Available records
Lemma on_error_response_settles h e s : running (Some h) s -> settles (on_error_response q 0 e s).
Proof using.
  intros H. unfold on_error_response, on_error_unprepared. destruct (executions s !! 0%nat) as [x|]; [|done].
  destruct (_ =? CQL_ERROR_IS_BOOTSTRAPPING); [by eapply retry_next_settles|].
  destruct (_ =? CQL_ERROR_UNPREPARED).
  { assert (H1 : running (Some h) (pop_conn s).2).
    { unfold pop_conn. destruct (conn_tape s); [done|]. by apply (pending_same _ s). }
    destruct (pop_conn s) as [reply s1]. cbn in H1.
    assert (Hbad : settles (Some (exec_set_error 0 CASS_ERROR_LIB_UNEXPECTED_RESPONSE s))).
    { intros y [= <-]. left. by apply exec_error_settles. }
    assert (Hprep : settles (match reply with ConnWritten => Some (hold 0 HeldByPrepare s1) | _ => exec_retry_current_host q 0 s1 end)).
    { destruct reply; [|by eapply retry_current_settles..]. intros y [= <-]. right. by apply (running_hold h). }
    destruct (opcode q); try done. by destruct (find_prepared_query q (error_prepared_id e)). }
  destruct (decision_type _).
  - intros y [= <-]. left. by eapply error_response_settles.
  - set (s2 := upd _ _ s). assert (H2 : running (Some h) s2) by by eapply pending_upd; [exact H|..].
    pose proof (retry_current_settles _ s2 H2) as Ha. pose proof (retry_next_settles _ s2 H2) as Hb.
    assert (Hfin : forall y, settled y -> settled (upd 0 (fun e => exec_with_retries (num_retries e + 1) e) y)).
    { intros y [Hy | Hy]; [by left|right]. by eapply pending_upd; [exact Hy|..]. }
    destruct (retry_current_host_ _);
      [destruct (exec_retry_current_host q 0 s2)|destruct (exec_retry_next_host q 0 s2)]; try done;
      intros y [= <-]; apply Hfin; first [exact (Ha _ eq_refl)|exact (Hb _ eq_refl)].
  - intros y [= <-]. left. by eapply response_settles.
Qed.

Lemma running_asserting h b s : running h s -> running h (asserting b s).
Proof using. intros H. by apply (pending_same _ s). Qed.

Lemma on_set_settles h r s : running (Some h) s -> settles (on_set q 0 r s).
Proof using.
  intros H. unfold on_set. set (b := bool_decide _). set (s1 := decrement_inflight_requests _ _).
  assert (H1 : running (Some h) s1) by by apply running_decrement, running_asserting.
  destruct r as [r|e| |]; [|by eapply on_error_response_settles|by (intros y [= <-]; left; apply exec_error_settles)..].
  intros y [= <-]. unfold on_result_response.
  assert (Hw : forall s b, running (Some h) s ->
     settled (if b : bool then hold 0 (HeldByListener (ResultResp r)) s else exec_set_response 0 (ResultResp r) s)).
  { intros s2 [] H2; [right; by apply (running_hold h)|left; by eapply response_settles]. }
  destruct (result_kind r); cbn zeta; [exact (Hw s1 false H1)| |exact (Hw s1 true H1)|apply Hw; by apply running_asserting|by apply Hw].
  destruct (_ && _ && _); [left; by apply on_error_settles|by apply Hw].
Qed.

Lemma write_chained_settles h w s : running (Some h) s -> settles (write_chained q 0 w s).
Proof using.
  intros H. unfold write_chained, on_retry_current_host. destruct w as [r|]; [|by eapply retry_current_settles].
  destruct (on_write_running (execute q) h s H) as (s1 & -> & H1).
  assert (Hkeep : forall c, c <> CASS_ERROR_LIB_NO_HOSTS_AVAILABLE -> settles (exec_retry_current_host q 0 (exec_on_error 0 c s1))).
  { intros c Hc y Hy. left. destruct (on_error_settles 0 c s1 Hc) as [o Ho].
    exists o. by eapply (retry_keeps q 0 (exec_on_error 0 c s1)). }
  destruct r; try (by eapply retry_current_settles); try (apply Hkeep; first [done|apply encode_code_not_hosts]).
  intros y [= <-]. right. pose proof (running_hold h HeldByConnection s1 ltac:(done) H1) as Hw.
  unfold set_state. repeat case_match; [by eapply pending_upd; [exact Hw|..]| |done]. by apply (pending_same _ _ _ Hw).
Qed.

(** Events of a run in which no PREPARE is answered with an unexpected message. *)
Definition prepare_answered (ev : event) : Prop :=
  match ev with PrepareReply _ PrepareUnexpected => False | _ => True end.

Lemma waiting_release h s e :
  executions s = [e] -> current_host e = Some h -> waiting s -> running (Some h) (release 0 s).
Proof using.
  intros He Hh [Hf Hd Hr Hc (e' & He' & Ht & _)]. constructor; [done..|]. rewrite He in He'. injection He' as <-.
  eexists. cbn. rewrite He. by split_and!.
Qed.

Lemma waiting_upd f s :
  waiting s -> (forall e, schedule_timer (f e) = schedule_timer e /\ held (f e) = held e /\ current_host (f e) = current_host e) ->
  waiting (upd 0 f s).
Proof using.
  intros Hw Hf. eapply pending_upd; [exact Hw|apply Hf|]. intros e [Hh Hc]. destruct (Hf e) as (_ & E1 & E2).
  unfold is_held in *. by rewrite E1, E2.
Qed.

Lemma waiting_set_state st s : waiting s -> waiting (set_state 0 st s).
Proof using.
  intros Hw. unfold set_state. repeat case_match; [by apply waiting_upd| |done]. by apply (pending_same _ s).
Qed.

Lemma step_settles ev s : prepare_answered ev -> waiting s -> settles (step q ev s).
Proof using.
  intros Hev Hw. pose proof Hw as [_ _ _ _ (e & He & Ht & Hheld & h & Hhost)].
  pose proof (waiting_release h s e He Hhost Hw) as Hrel.
  assert (Hfin : running (Some h) (set_state 0 REQUEST_STATE_FINISHED (release 0 s))) by by apply running_set_state.
  assert (Herr : forall c s', c <> CASS_ERROR_LIB_NO_HOSTS_AVAILABLE -> settles (Some (exec_on_error 0 c s'))).
  { intros c s' Hc y [= <-]. left. by apply on_error_settles. }
  assert (Hsame : forall s', waiting s' -> settles (Some s')) by (intros s' Hs' y [= <-]; by right).
  destruct ev as [i ok|i r|i|i k|i p|i|i|]; cbn [step];
    [..|case_match; [|done]; intros y [= <-]; left; by apply set_error_settles];
    rewrite He; (destruct i as [|i]; [cbn [lookup list_lookup]|done]); destruct (held e) eqn:Hh; try done.
  - unfold connection_on_write. destruct (state e); try done.
    + destruct ok; [apply Hsame; by apply waiting_set_state|by apply Herr].
    + destruct (read_before_write_response e); [by eapply on_set_settles|by apply Hsame].
  - unfold connection_on_read. destruct (state e); try done.
    + apply Hsame, waiting_upd; [by apply waiting_set_state|done].
    + by eapply on_set_settles.
  - case_bool_decide; [|done]. unfold on_close. destruct (is_idempotent q); [by eapply on_retry_next_settles|by apply Herr].
  - destruct k; cbn [on_keyspace_reply]; [by eapply write_chained_settles|by apply Herr..|by eapply on_retry_next_settles].
  - destruct p as [[]| |]; cbn [on_prepare_reply]; [by eapply retry_current_settles| |by eapply on_retry_next_settles|done].
    intros y [= <-]. left. by apply set_error_settles.
  - intros y [= <-]. left. by eapply response_settles.
  - by rewrite Ht.
  - by rewrite Ht.
  - by rewrite Ht.
Qed.

End NotLost.

(** Nothing will ever happen to the request again, and its future is not set. *)
Definition lost (q : Request) (s : handler) : Prop := future s = None /\ forall ev, step q ev s = None.

Lemma nothing_held q s :
  timer_running s = false -> Forall (fun e => held e = HeldByNone) (executions s) -> forall ev, step q ev s = None.
Proof.
  intros Ht Hall ev. rewrite Forall_lookup in Hall.
  destruct ev; cbn [step]; [..|by rewrite Ht]; (destruct (executions s !! i) as [e|] eqn:E; [|done]);
    by rewrite (Hall i e E).
Qed.

(** A run of the handler reaches a state. *)
Lemma run_reachable q ok s0 evs : forall s s',
  reachable q ok s0 s -> Forall ok evs -> run q evs s = Some s' -> reachable q ok s0 s'.
Proof.
  induction evs as [|ev evs IH]; intros s s' Hr Hok Hs; cbn in Hs; [by injection Hs as <-|].
  apply Forall_cons_1 in Hok as [H1 H2]. destruct (step q ev s) as [s1|] eqn:E; [|done].
  eapply IH; [|done|exact Hs]. by eapply reach_step.
Qed.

Task directions
The answer must consist of every line from the records above that holds "Herr".

Final answer
  assert (Herr : forall c s', c <> CASS_ERROR_LIB_NO_HOSTS_AVAILABLE -> settles (Some (exec_on_error 0 c s'))).
    + destruct ok; [apply Hsame; by apply waiting_set_state|by apply Herr].
  - case_bool_decide; [|done]. unfold on_close. destruct (is_idempotent q); [by eapply on_retry_next_settles|by apply Herr].
  - destruct k; cbn [on_keyspace_reply]; [by eapply write_chained_settles|by apply Herr..|by eapply on_retry_next_settles].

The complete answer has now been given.